This panel will explore how research practices have adjusted to new ways of gauging audiences and making that knowledge useful. How does research understand and predict audience behavior? How does research contribute to monetization models for transmedia properties? How has traditional research adapted to keep up with the demand for better metrics? This panel will draw from a variety of industrial and academic perspectives to understand how we imagine media audiences and how we make them valuable.

Moderator: Eleanor Baird – Director, Partnerships & Analytics, Tube Mogul; Panelists include: JuYoung Lee – Co-Founder & Chief Scientist, ACE Metrix; David Spitz – Director of Business Development, WPP; Trapper Markelz – VP Products, GamerDNA; Joel Rubinson – Chief Research Officer, The ARF; Jack Wakshlag – Chief Research Officer, Turner Broadcasting System, Inc.

EB: Covering the role of research in TS.   In the last panel we were talking about measuring success. Research can help us assess impact; what they do as a result of engagement. Does it change behaviour, encourage spreading? Also what are the goals of TS. Research helps us figure out our goals and if we have met them

  • EB: What does it mean to you and some examples:
  • JYL: technology doe snot make TS. Effectiveness is driven from audience psychological context when using tech and that is what we focus on research. we look at same advertising across TV and online
  • TM: in gaming, its the different types of experiences – mobile to tv, tracking content and artifacts across the platforms. we look at all the ways gamers interact with content and IP. follow them as they change context.
  • JR: we don’t use the term. We use cross-media, or 360 media marketing. What it means is living in a 360 world, with human lives a the centre. The questions coming from marketers are quite different; what meshes with a brand strategy has got more complicated – but more interesting in a way. we;’re having more fun!
  • JW: trying to create more opportunities to immerse themselves, when when and for as long as they want with content we can offer.  large scale and long term, , CNN TV vs CNN.com etc.  Some simultaneous or some asynch
  • EB: so what role does research play?
  • TM: the amount of research we can do is reliant on the data available.  Prior to the last gen of consoles, it was less, fewer people to generate data. We aggregate explicit interactions from data networks trying to merge with behavioural targeting types etc, browsing and watching videos, sharing, plus the network data on the playing.
  • JR: It’s not a force in marketing that is happening in isolation. We are learning a lot about how the human mind works. Interested in behavioural economics – it’s not all rational for decisions. Have to look at what people are looking for and understand what is up for grabs. Engagement counts for a minority in customers; advertisers should be asking different questions, purposing touchpoints in different ways. each touchpoint does a different things I see digital and shopper marketing will merge – the mobile device is the main point.  Were not constructing these metrics nor have the right tests in place to do this. How does the ability TV create meaning and shopping create activation come together?

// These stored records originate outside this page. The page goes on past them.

(* ===== verification/Compression.v ===== *)
(** * Compression: recognising and decoding layer payloads
    (crates/umf-oci/src/format.rs, compression.rs, and the readers of
    materialize.rs).

    A [Read] object is a state with a [read] method.  The codecs are code of
    other crates and are parameters. *)

From Stdlib Require Import ZifyBool.
From stdpp Require Import list.
From S2P Require Import Prelude RustStr RustStrFacts HostFs BuildState.
#[local] Open Scope Z_scope.

(** ** Formats: [BuildState.Format] *)

#[export] Instance Format_eq_dec : EqDecision Format.
Proof. solve_decision. Defined.

Definition is_compressed (f : Format) : bool :=
  match f with Format_Gzip | Format_Zstd | Format_Xz | Format_Bzip2 => true | _ => false end.

Definition byte (n : N) : ascii := ascii_of_N n.

Definition is_tar (bytes : str) : bool :=
  Nat.leb (257 + 5) (length bytes) && bool_decide (take 5 (drop 257 bytes) = "ustar").

Definition detect (bytes : str) : Format :=
  if starts_with [byte 31; byte 139] bytes then Format_Gzip
  else if starts_with [byte 40; byte 181; byte 47; byte 253] bytes then Format_Zstd
  else if starts_with [byte 253; "7"%char; "z"%char; "X"%char; "Z"%char; byte 0] bytes then Format_Xz
  else if starts_with "BZh" bytes then Format_Bzip2
  else if starts_with ["P"%char; "K"%char; byte 3; byte 4] bytes
          || starts_with ["P"%char; "K"%char; byte 5; byte 6] bytes then Format_Zip
  else if starts_with "hsqs" bytes || starts_with "sqsh" bytes then Format_Squashfs
  else if is_tar bytes then Format_Tar
  else Format_Unknown.

(** [str::trim_start_matches] of a non-empty pattern. *)
Fixpoint trim_start_matches (fuel : nat) (pat s : str) : str :=
  match fuel, strip_prefix pat s with
  | S fuel, Some s' => trim_start_matches fuel pat s'
  | _, _ => s
  end.

(** Whether one of the readable entries of an archive is [oci-layout]. *)
Definition scan (entries : option (list str)) : bool :=
  match entries with
  | None => false
  | Some paths =>
      existsb (fun p => bool_decide (trim_end "/" (trim_start_matches (length p) "./" p) = "oci-layout")) paths
  end.

Definition is_oci_layout (gunzip : str -> str) (tar_paths : str -> option (list str)) (bytes : str) : bool :=
  match detect bytes with
  | Format_Gzip => scan (tar_paths (gunzip bytes))
  | Format_Tar => scan (tar_paths bytes)
  | _ => false
  end.

(** ** Readers *)

Class Reader (S : Type) := {
  read : nat -> S -> result IoError str * S;
  read_le : forall n s b s', read n s = (Ok b, s') -> (length b <= n)%nat
}.

(** The results of a sequence of reads, and the bytes they deliver. *)
Fixpoint read_all {S} `{Reader S} (ns : list nat) (s : S) : list (result IoError str) * S :=
  match ns with
  | [] => ([], s)
  | n :: ns =>
      let '(r, s1) := read n s in
      let '(rs, s2) := read_all ns s1 in
      (r :: rs, s2)
  end.
Definition bytes_of_result (r : result IoError str) : str := match r with Ok b => b | Err _ => [] end.
Definition delivered (rs : list (result IoError str)) : Z :=
  Z.of_nat (length (concat (bytes_of_result <$> rs))).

  • JW: we can do almost anything if we have enough money,. the question is what should we spend our money on. We need metrics to assess size/scope of businesses, what we should stop etc. If we can’t measure it you don’t know how big/strong it is or what you can do it./ figuring out social media does not fly, you have to ask what you want to know – hoe many people, what they do. It is not the figuring out we have to focus on questions about business metrics. it can be behavioural or financial. don’t care if transmedia, uni or what. There are 3 things i need to know – how may, how often. how long. Need to know it about every medium I play in. Not all I need to know, but key for all channels.
  • JYL: Our metrics are different from many/long/often.  But what we focused on the vast majority of audience that take no action after seeing a commercial. Advertisers need to understand effectiveness evenif no one takes actions there and then. We focus on developing ways to assess from behavioural data.

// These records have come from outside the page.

Definition apply_entry (target : Path) (s : Pass) (e : TarEntry) : fsio Pass :=
  path ← reads (fun _ => e_path e);
  match classify path with
  | Whiteout_Opaque dir =>
      p ← safe_descend target dir false;
      mret match p with
           | Some p => {| opaque_dirs := opaque_dirs s ++ [p]; written := written s |}
           | None => s
           end
  | Whiteout_Remove victim =>
      p ← safe_descend target victim true;
      match p with Some p => remove_path p | None => mret tt end ;;
      mret s
  | Whiteout_None =>
      unpacked ← unpack_in target e;
      mret (if unpacked : bool
            then {| opaque_dirs := opaque_dirs s; written := join_path target path :: written s |}
            else s)
  end.

Fixpoint apply_entries (target : Path) (s : Pass) (es : list (result IoError TarEntry)) : fsio Pass :=
  match es with
  | [] => mret s
  | e :: es => e ← reads (fun _ => e); s ← apply_entry target s e; apply_entries target s es
  end.

Fixpoint clear_dirs (keep : list Path) (dirs : list Path) : fsio unit :=
  match dirs with
  | [] => mret tt
  | dir :: dirs => clear_dir keep dir ;; clear_dirs keep dirs
  end.

Definition apply_tar (entries : result IoError (list (result IoError TarEntry))) (target : Path) : fsio unit :=
  es ← reads (fun _ => entries);
  s ← apply_entries target Pass_new es;
  clear_dirs (written s) (opaque_dirs s).

(** *** Whole images *)

Context {S : Type} `{Reader S} `{Codecs (Chain S)} (io_to_string : IoError -> str) (fuel : nat) (cap_var : option str).

Definition apply_layer (source : S) (target : Path) : fsio unit :=
  match decode_tar_stream cap_var fuel source with
  | Val (Ok (_, decoded)) => apply_tar (archive_entries decoded) target
  | Val (Err e) => fail (OtherIo (DecodeError_to_string io_to_string e))
  | _ => fail Interrupted
  end.

Inductive MaterializeError :=
| MaterializeError_Layout (e : RegistryError)
| MaterializeError_Layer (digest : str) (source : IoError)
| MaterializeError_Io (e : IoError).

(** [open_file] reads a file with the given contents. *)
Fixpoint materialize_each (open_file : str -> S) (layout : ImageLayout) (layer_digests : list str) (target : Path) (fs : Fs)
    : result MaterializeError unit * Fs :=
  match layer_digests with
  | [] => (Ok tt, fs)
  | digest :: layer_digests =>
      match blob_path digest with
      | Err e => (Err (MaterializeError_Layout e), fs)
      | Ok name =>
          match blobs layout !! name with
          | None => (Err (MaterializeError_Io NotFound), fs)
          | Some bytes =>
              match apply_layer (open_file bytes) target fs with
              | (Ok _, fs) => materialize_each open_file layout layer_digests target fs
              | (Err source, fs) => (Err (MaterializeError_Layer digest source), fs)
              end
          end
      end
  end.

Definition materialize_layers (open_file : str -> S) (layout : ImageLayout) (layer_digests : list str) (target : list str) (fs : Fs)
    : result MaterializeError unit * Fs :=
  match create_dir_all target fs with
  | (Err e, fs) => (Err (MaterializeError_Io e), fs)
  | (Ok _, fs) => materialize_each open_file layout layer_digests (absolute target) fs
  end.
End layers.

(** The location [path] leads to, when it is inside [root]. *)
Definition contained_read (fs : Fs) (root path : Path) : option (list str) :=
  match resolve true fs path, resolve true fs root with
  | Ok canonical, Ok root_canonical =>
      if bool_decide (root_canonical `prefix_of` canonical) then Some canonical else None
  | _, _ => None
  end.

(** ** Where a deletion can reach *)

(** Everything above [t] is a directory; [t] is one too, or has been deleted. *)
Definition anchored (fs : Fs) (t : list str) : Prop :=
  (forall q, q `prefix_of` t -> q <> t -> is_dir_node (fs !! q) = true)
  /\ (is_dir_node (fs !! t) = true \/ fs !! t = None).

Lemma real_dir_anchored fs t : real_dir fs t -> anchored fs t.
Proof. intros H. split; [intros q ? _; by apply H|left; by apply H]. Qed.

Lemma anchored_real fs t : anchored fs t -> is_dir_node (fs !! t) = true -> real_dir fs t.
Proof. intros [H _] Ht q Hq. destruct (decide (q = t)) as [->|Hne]; [done|by apply H]. Qed.

Lemma anchored_same fs fs' t :
  anchored fs t -> same_outside t fs fs' -> is_dir_node (fs' !! t) = true \/ fs' !! t = None -> anchored fs' t.
Proof.
  intros [H _] Hs Ht. split; [|done]. intros q Hq Hne. rewrite Hs; [by apply H|].
  intros Hp. by apply Hne, (anti_symm prefix).
Qed.

(** The walk to a deleted directory ends where the directory was. *)
Lemma resolve_missing fs t r :
  anchored fs t -> fs !! t = None -> t <> [] -> resolve false fs (absolute t ++ r) = Err NotFound.
Proof.
  intros [H _] Hn Ht. destruct t as [|c l] using rev_ind; [done|]. clear IHl Ht.
  assert (Hl : real_dir fs l).
  { intros q Hq. apply H; [by apply prefix_app_r|]. intros ->. apply prefix_length in Hq.
    rewrite length_app in Hq. simpl in Hq. lia. }
  rewrite <- absolute_snoc, <- (assoc app). rewrite resolve_real by done.
  pose proof (real_dir_self _ _ Hl) as Hd. unfold MAXSYMLINKS. simpl.
  destruct (fs !! l) as [[]|]; try discriminate Hd. by rewrite Hn.
Qed.

Lemma descend_reads allow ns : forall cur fs r fs', descend allow cur ns fs = (r, fs') -> fs' = fs.
Proof.
  induction ns as [|c ns IH]; intros cur fs r fs' H; simpl in H; [by injection H|].
  unfold symlink_metadata, lstat, reads in H.
  destruct (resolve _ _ _) as [l|[]]; simpl in H; try (by injection H as <- <-).
  destruct (node_at fs l) as [[]|[]]; try (by injection H as <- <-); by apply IH in H.
Qed.

(** Below a file there is nothing to descend to. *)
Lemma descend_leaf allow fs l c n c' ns :
  real_dir fs l -> fs !! (l ++ [c]) = Some n -> is_dir_node (Some n) = false -> is_link_node n = false ->
  descend allow (absolute (l ++ [c])) (c' :: ns) fs = (Err NotADirectory, fs).
Proof.
  intros H E Hd Hl. cbn [descend]. unfold symlink_metadata, lstat, reads.
  rewrite (resolve_below_leaf _ _ _ _ n) by first [done | by repeat econstructor]. reflexivity.
Qed.

(** A path that [safe_descend] returns has only real directories above its last
    name. *)
Definition descended (allow : bool) (fs : Fs) (l ns : list str) : Prop :=
  forall l' c, ns = l' ++ [c] ->
  real_dir fs (l ++ l') /\ exists n, fs !! (l ++ ns) = Some n /\ (allow = false -> is_link_node n = false).

Lemma descended_one allow fs l c n :
  real_dir fs l -> fs !! (l ++ [c]) = Some n -> (allow = false -> is_link_node n = false) ->
  descended allow fs l [c].
Proof.
  intros Hl E Hn l' c' Hc. destruct l' as [|? [|]]; try discriminate Hc.
  rewrite app_nil_r. eauto.
Qed.
Lemma below_inv fs l p : tree fs -> below fs l p -> exists c, c ∈ children fs l /\ (p = l ++ [c] \/ below fs (l ++ [c]) p).
Proof.
  intros Ht (r & Hr & -> & H). destruct r as [|c r]; [done|]. exists c.
  assert (E : l ++ c :: r = (l ++ [c]) ++ r) by by rewrite <- (assoc app).
  destruct r as [|x r].
  - split; [by apply elem_of_children|by left].
  - split; [|right; exists (x :: r); rewrite <- E; done]. apply elem_of_children.
    rewrite E in H. apply tree_above in H; [|done|done]. by destruct (fs !! (l ++ [c])).
Qed.

Lemma below_disjoint fs l c c' p : below fs (l ++ [c]) p -> p = l ++ [c'] \/ below fs (l ++ [c']) p -> c = c'.
Proof.
  intros (r & Hr & -> & _) [H|(r' & _ & H & _)].
  - rewrite <- (assoc app) in H. apply app_inv_head in H. by injection H.
  - rewrite <- !(assoc app) in H. apply app_inv_head in H. by injection H.
Qed.

Lemma below_not_self fs l : ~ below fs l l.
Proof. intros (r & Hr & H & _). rewrite <- (app_nil_r l) in H at 1. by apply app_inv_head in H as <-. Qed.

  • EB: What do we have now or where are we falling short?
  • JW: we have nothing except what people say. we don’t believe what people tell us (if we did, no-one watched the OJ trial). We need to find a way to go deeper. there are companies that are helping us explain non-concious decisions making, we can get info. Asking people what they want does not give you.
  • TM: easy to measure when not, or don’t or actively choose not to.   We looked at Amazon, looking at what people actively did not vote. So the got presented options and watched what they flicked by.. It’s about trying to present choices, so they can actively chose to consume or not, to skip by.  Present as many options for choice and using implicit actions to discern the process
  • JR: Media companies used to think of themselves in terms of the platform they are on. Now content is the organising principles. Thinking about it this way, is a media or publisher perspective and may not be the right way for an advertiser. Not sure impressions are additive. not sure you can add mobile, tv web impressions etc. So we need to consider measuring the holistic user experience, to calculate the multiplatform reach. or get accurate on each platform and put together as a secondary measure.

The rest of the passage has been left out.